(* ===== verification/Broker.v ===== *)
(** * The broker: what the relay promises

    An abstract specification of the relay of cmd/really: finite maps and sets
    instead of the two layers of ordered maps and the table by prefix length,
    no buffers, no exceptions, no order among the packets that answer one event.
    [RelayBroker] proves that server and delegate together implement it.

    The specification keeps what a peer can observe of the relay, the flaws
    included: topics are told apart by their name without its length, an
    unsubscribe closes the topic for everyone when others remain, the end of a
    connection does not, and what was first published from connection 0 and
    stream 0 is forwarded to nobody. *)

From stdpp Require Export gmap.
From S2P Require Export Transport.

#[export] Instance Name_countable : Countable Name.
Proof.
  refine (inj_countable' (fun n => (_hi n, _low n)) (fun p => mkName p.1 p.2) _). by intros [].
Defined.
#[export] Instance Namespace_countable : Countable Namespace.
Proof.
  refine (inj_countable' (fun ns => (_name ns, _sig_bits ns))
    (fun p => mkNamespace p.1 p.2) _). by intros [].
Defined.

Module Broker.

(** A name somebody subscribed to: the namespace it was first mentioned with, and
    the id of each connection that is subscribed. *)
Record Topic := mkTopic { about : Namespace; members : gmap Z Z }.

(** A namespace somebody publishes, and where the answers to that go. *)
Record Announcement := mkAnnouncement {
  announced : Namespace;
  announcer : Z * Z;
  transaction : Z;
}.

(** Addresses are connections with a stream. *)
Record t := mk {
  topics : gmap Name Topic;
  addresses : gmap Z (Z * Z);              (* of the subscriber ids in use *)
  interests : gset (Z * Namespace);        (* what a subscriber id asked for *)
  announcements : gmap Name Announcement;
  origins : gmap Name (Z * Z);             (* where a name was first published from *)
  next_id : Z;
}.

Definition empty : t := mk ∅ ∅ ∅ ∅ ∅ 0.

(** What happens to a relay. *)
Inductive event :=
  | Subscribes (conn stream : Z) (m : Subscribe)
  | Unsubscribes (conn stream : Z) (m : Unsubscribe)
  | Announces (conn stream : Z) (m : PublishIntent)
  | Withdraws (conn stream : Z) (m : PublishIntentEnd)
  | Publishes (conn stream : Z) (m : PublishDatagram)
  | Sends_noise (conn stream : Z) (data : bytes)
  | Disconnects (conn : Z).

(** ** What the packets are *)

(** Messages to a subscriber id that is not in use are lost. *)
Definition send (b : t) (data : bytes) (id : Z) : list Packet :=
  match addresses b !! id with
  | Some (conn, stream) => [mkPacket conn stream data]
  | None => []
  end.

Definition accepted (ns : Namespace) (id : Z) : bytes :=
  SubscribeResponse_wire (mkSubscribeResponse ns SubscribeStatus.Ok id).
Definition ended (ns : Namespace) : bytes :=
  SubscribeEnd_wire (mkSubscribeEnd ns SubscribeStatus.Ok).
Definition granted (ns : Namespace) (transaction : Z) : bytes :=
  PublishIntentResponse_wire
    (mkPublishIntentResponse MessageType.PublishIntentResponse ns Response.Ok transaction).

(** ** What the events do *)

Definition topic_of (b : t) (ns : Namespace) : Topic :=
  default (mkTopic ns ∅) (topics b !! _name ns).

(** The id of a subscription. *)
Definition subscriber (b : t) (n : Name) (conn : Z) : option Z :=
  tp ← topics b !! n; members tp !! conn.

Definition subscribe (conn stream : Z) (ns : Namespace) (b : t) : t * list Packet :=
  match subscriber b (_name ns) conn with
  | Some id =>
      (mk (topics b) (addresses b) ({[(id, ns)]} ∪ interests b) (announcements b)
         (origins b) (next_id b),
       send b (accepted ns id) id)
  | None =>
      let id := next_id b in
      let tp := topic_of b ns in
      (mk (<[_name ns := mkTopic (about tp) (<[conn := id]> (members tp))]> (topics b))
         (<[id := (conn, stream)]> (addresses b)) ({[(id, ns)]} ∪ interests b)
         (announcements b) (origins b) (id + 1),
       [mkPacket conn stream (accepted ns id)])
  end.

■ **TASK DESCRIPTION**: Could you retype all of the material word for word?

■ **SOLUTION**:
(* ===== verification/Broker.v ===== *)
(** * The broker: what the relay promises

    An abstract specification of the relay of cmd/really: finite maps and sets
    instead of the two layers of ordered maps and the table by prefix length,
    no buffers, no exceptions, no order among the packets that answer one event.
    [RelayBroker] proves that server and delegate together implement it.

    The specification keeps what a peer can observe of the relay, the flaws
    included: topics are told apart by their name without its length, an
    unsubscribe closes the topic for everyone when others remain, the end of a
    connection does not, and what was first published from connection 0 and
    stream 0 is forwarded to nobody. *)

From stdpp Require Export gmap.
From S2P Require Export Transport.

#[export] Instance Name_countable : Countable Name.
Proof.
  refine (inj_countable' (fun n => (_hi n, _low n)) (fun p => mkName p.1 p.2) _). by intros [].
Defined.
#[export] Instance Namespace_countable : Countable Namespace.
Proof.
  refine (inj_countable' (fun ns => (_name ns, _sig_bits ns))
    (fun p => mkNamespace p.1 p.2) _). by intros [].
Defined.

Module Broker.

(** A name somebody subscribed to: the namespace it was first mentioned with, and
    the id of each connection that is subscribed. *)
Record Topic := mkTopic { about : Namespace; members : gmap Z Z }.

(** A namespace somebody publishes, and where the answers to that go. *)
Record Announcement := mkAnnouncement {
  announced : Namespace;
  announcer : Z * Z;
  transaction : Z;
}.

(** Addresses are connections with a stream. *)
Record t := mk {
  topics : gmap Name Topic;
  addresses : gmap Z (Z * Z);              (* of the subscriber ids in use *)
  interests : gset (Z * Namespace);        (* what a subscriber id asked for *)
  announcements : gmap Name Announcement;
  origins : gmap Name (Z * Z);             (* where a name was first published from *)
  next_id : Z;
}.

Definition empty : t := mk ∅ ∅ ∅ ∅ ∅ 0.

(** What happens to a relay. *)
Inductive event :=
  | Subscribes (conn stream : Z) (m : Subscribe)
  | Unsubscribes (conn stream : Z) (m : Unsubscribe)
  | Announces (conn stream : Z) (m : PublishIntent)
  | Withdraws (conn stream : Z) (m : PublishIntentEnd)
  | Publishes (conn stream : Z) (m : PublishDatagram)
  | Sends_noise (conn stream : Z) (data : bytes)
  | Disconnects (conn : Z).

(** ** What the packets are *)

(** Messages to a subscriber id that is not in use are lost. *)
Definition send (b : t) (data : bytes) (id : Z) : list Packet :=
  match addresses b !! id with
  | Some (conn, stream) => [mkPacket conn stream data]
  | None => []
  end.

Definition accepted (ns : Namespace) (id : Z) : bytes :=
  SubscribeResponse_wire (mkSubscribeResponse ns SubscribeStatus.Ok id).
Definition ended (ns : Namespace) : bytes :=
  SubscribeEnd_wire (mkSubscribeEnd ns SubscribeStatus.Ok).
Definition granted (ns : Namespace) (transaction : Z) : bytes :=
  PublishIntentResponse_wire
    (mkPublishIntentResponse MessageType.PublishIntentResponse ns Response.Ok transaction).

(** ** What the events do *)

Definition topic_of (b : t) (ns : Namespace) : Topic :=
  default (mkTopic ns ∅) (topics b !! _name ns).

(** The id of a subscription. *)
Definition subscriber (b : t) (n : Name) (conn : Z) : option Z :=
  tp ← topics b !! n; members tp !! conn.

Definition subscribe (conn stream : Z) (ns : Namespace) (b : t) : t * list Packet :=
  match subscriber b (_name ns) conn with
  | Some id =>
      (mk (topics b) (addresses b) ({[(id, ns)]} ∪ interests b) (announcements b)
         (origins b) (next_id b),
       send b (accepted ns id) id)
  | None =>
      let id := next_id b in
      let tp := topic_of b ns in
      (mk (<[_name ns := mkTopic (about tp) (<[conn := id]> (members tp))]> (topics b))
         (<[id := (conn, stream)]> (addresses b)) ({[(id, ns)]} ∪ interests b)
         (announcements b) (origins b) (id + 1),
       [mkPacket conn stream (accepted ns id)])
  end.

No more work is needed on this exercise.